By Ralph Vartabedian
Los Angeles Times
LOS ALAMOS, N.M.

President Clinton laid down U.S. nuclear weapons policy in July 1994, saying: "We will continue to maintain nuclear forces of sufficient size and capability to hold at risk a broad range of assets valued by such (hostile) political and military leaders."

The problem is how to assure the reliability and safety of these forces without testing, and how to retain the expertise of scientists when nuclear weapons are neither being designed nor produced.

A nuclear bomb contains roughly 6,000 parts, including 50 pounds of high explosives wrapped around a radioactive plutonium sphere. Jas Mercer-Smith, a Los Alamos National Laboratory scientist, compares nuclear bombs to a 747 jetliner in terms of technical sophistication.

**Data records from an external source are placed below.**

Definition write_receipt (rc : MemberReceipt) : bytes :=
  w_id (rc_receipt_id rc) ++ w_id (rc_grant_id rc) ++ w_id (rc_proposal rc) ++ w_id (rc_epoch rc) ++
  w_id (rc_worker rc) ++ w_id (rc_worker_boot rc) ++ w_id (rc_sequence rc) ++ w_id (rc_state rc) ++
  w_id (rc_attempt rc) ++ w_id (rc_generation rc) ++ w_id (rc_dispatch rc) ++
  w_u64 (rc_committed_position_before rc) ++ w_u64 (rc_committed_position_after rc) ++
  w_u64 (rc_pre_state_digest rc) ++ w_u64 (rc_post_state_digest rc) ++ w_u64 (rc_delta_digest rc) ++
  w_enum8 (rc_outcome_kind rc) ++ w_bool (rc_terminal rc) ++ w_u32 (rc_token_identifier rc) ++
  w_ns (rc_active_ns rc) ++ w_ns (rc_committed_at rc).
Definition read_receipt : Read MemberReceipt :=
  a <- r_id ;; b <- r_id ;; c <- r_id ;; d <- r_id ;; e <- r_id ;; f <- r_id ;; g2 <- r_id ;; h <- r_id ;;
  i2 <- r_id ;; j <- r_id ;; k <- r_id ;; cb <- r_u64 ;; ca <- r_u64 ;; pre <- r_u64 ;; post <- r_u64 ;;
  dd <- r_u64 ;; ok <- r_enum8 ;; term <- r_bool ;; tok <- r_u32 ;; an <- r_ns ;; cat <- r_ns ;;
  r_ret (mkReceipt a b c d e f g2 h i2 j k cb ca pre post dd ok term tok an cat).
Definition receipt_ok (rc : MemberReceipt) : bool :=
  id_ok (rc_receipt_id rc) && id_ok (rc_grant_id rc) && id_ok (rc_proposal rc) && id_ok (rc_epoch rc) &&
  id_ok (rc_worker rc) && id_ok (rc_worker_boot rc) && id_ok (rc_sequence rc) && id_ok (rc_state rc) &&
  id_ok (rc_attempt rc) && id_ok (rc_generation rc) && id_ok (rc_dispatch rc) &&
  in_range 64 (rc_committed_position_before rc) && in_range 64 (rc_committed_position_after rc) &&
  in_range 64 (rc_pre_state_digest rc) && in_range 64 (rc_post_state_digest rc) &&
  in_range 64 (rc_delta_digest rc) && enum_ok (rc_outcome_kind rc) && in_range 32 (rc_token_identifier rc) &&
  in_srange (rc_active_ns rc) && in_srange (rc_committed_at rc).
Lemma decodes_receipt rc : receipt_ok rc = true -> decodes read_receipt (write_receipt rc) rc.
Proof. solve_decodes rc. Qed.

Definition encode_commit_receipts (res : ReceiptDecode) : bytes :=
  w_id (rd_dispatch_id res) ++ w_id (rd_epoch res) ++ w_id (rd_worker res) ++ w_id (rd_worker_boot res) ++
  w_enum32 (rd_group_error res) ++ w_str (rd_group_error_message res) ++
  w_counted write_receipt (rd_receipts res).
Definition read_commit_receipts : Read ReceiptDecode :=
  did <- r_id ;; ep <- r_id ;; wk <- r_id ;; wb <- r_id ;; ge <- r_enum32 ;; gem <- r_str ;;
  rs <- r_counted kMaxCount "receipt count too large" read_receipt ;;
  r_ret (mkReceiptDecode did ep wk wb rs ge gem).
Definition decode_commit_receipts : bytes -> Result ReceiptDecode := run_read read_commit_receipts.
Definition commit_receipts_ok (res : ReceiptDecode) : bool :=
  id_ok (rd_dispatch_id res) && id_ok (rd_epoch res) && id_ok (rd_worker res) &&
  id_ok (rd_worker_boot res) && counted_ok kMaxCount receipt_ok (rd_receipts res) &&
  enum_ok (rd_group_error res) && str_ok (rd_group_error_message res).

Definition encode_abort_prepared (a : AbortPrepared) : bytes :=
  w_id (ab_proposal a) ++ w_id (ab_sequence a) ++ w_id (ab_state a) ++ w_id (ab_attempt a) ++
  w_id (ab_generation a) ++ w_id (ab_dispatch a) ++ w_id (ab_epoch a) ++ w_id (ab_worker a) ++
  w_id (ab_worker_boot a).
Definition read_abort_prepared : Read AbortPrepared :=
  pro <- r_id ;; sq <- r_id ;; st <- r_id ;; att <- r_id ;; gn <- r_id ;; di <- r_id ;; ep <- r_id ;;
  wk <- r_id ;; wb <- r_id ;;
  r_ret (mkAbort pro sq st att gn di ep wk wb).
Definition decode_abort_prepared : bytes -> Result AbortPrepared := run_read read_abort_prepared.
Definition abort_ok (a : AbortPrepared) : bool :=
  id_ok (ab_proposal a) && id_ok (ab_sequence a) && id_ok (ab_state a) && id_ok (ab_attempt a) &&
  id_ok (ab_generation a) && id_ok (ab_dispatch a) && id_ok (ab_epoch a) && id_ok (ab_worker a) &&
  id_ok (ab_worker_boot a).
Lemma decodes_abort_prepared a : abort_ok a = true -> decodes read_abort_prepared (encode_abort_prepared a) a.
Proof. solve_decodes a. Qed.

(** ** The worker descriptor of the Hello frame (src/distributed.cpp) *)

Definition kMaxModels : Z := 4096.

Definition enc_worker (w : WorkerDescriptor) : bytes :=
  w_id (wk_id w) ++ w_id (wk_boot_id w) ++ w_enum8 (wk_health w) ++ w_u64 (wk_advertised_capacity w) ++
  w_u64 (wk_active_reservations w) ++ w_u64 (wk_generation w) ++ w_id (d_id (wk_device w)) ++
  w_enum8 (d_backend (wk_device w)) ++ w_str (d_name (wk_device w)) ++ w_u64 (d_memory_bytes (wk_device w)) ++
  w_u32 (d_compute_capability_major (wk_device w)) ++ w_u32 (d_compute_capability_minor (wk_device w)) ++
  w_u32 (d_supported_dtypes (wk_device w)) ++ w_u32 (d_max_groups_concurrent (wk_device w)) ++
  w_counted write_key (wk_supported_models w).
Definition read_worker : Read WorkerDescriptor :=
  a <- r_id ;; b <- r_id ;; c <- r_enum8 ;; d <- r_u64 ;; e <- r_u64 ;; f <- r_u64 ;; g <- r_id ;;
  h <- r_enum8 ;; i <- r_str ;; j <- r_u64 ;; m1 <- r_u32 ;; m2 <- r_u32 ;; m3 <- r_u32 ;; m4 <- r_u32 ;;
  ks <- r_counted kMaxModels "too many models" read_key ;;
  r_ret (mkWorker a b (mkDevice g h i m1 m2 j m3 m4) c d e ks f).
Definition dec_worker : bytes -> Result WorkerDescriptor := run_read read_worker.
Definition worker_ok (w : WorkerDescriptor) : bool :=
  id_ok (wk_id w) && id_ok (wk_boot_id w) && device_ok (wk_device w) && enum_ok (wk_health w) &&
  in_range 64 (wk_advertised_capacity w) && in_range 64 (wk_active_reservations w) &&
  counted_ok kMaxModels key_ok (wk_supported_models w) && in_range 64 (wk_generation w).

Is it possible, Mercer-Smith asks, to park a 747 for two or three decades and have 100 percent confidence that the engines would start and the plane would fly at a moment's notice? Some nuclear weapons are more than 20 years old, and experts say the bombs can go no more than 30 years without being torn apart and updated.

Scientists are increasingly worried that plastic explosives in the bombs will chemically change over decades, plutonium pits will corrode and electronic components will degrade during exposure to radioactivity.

The archive now being compiled by weapons experts - the Knowledge Preservation Project - will preserve know-how that should help to assuage these doubts. The library, for example, will allow scientists to compare bomb components as they age to the original design and examine old test data to see how anomalies may have affected bomb performance.

In addition, the Energy Department's $40-billion "stockpile stewardship" program will construct massive testing machines, including the $1-billion National Ignition Facility laser at the Lawrence Livermore National Laboratory in Livermore, Calif., and the $124-million Dual-Axis Radiographic Hydrotest Facility at Los Alamos.

Despite 50 years of research, scientists say they have only a primitive understanding of the precise physics that occur in a nuclear detonation. These machines will conduct high-energy experiments that simulate conditions in a nuclear bomb, allowing scientists to refine computations that are central to weapon science.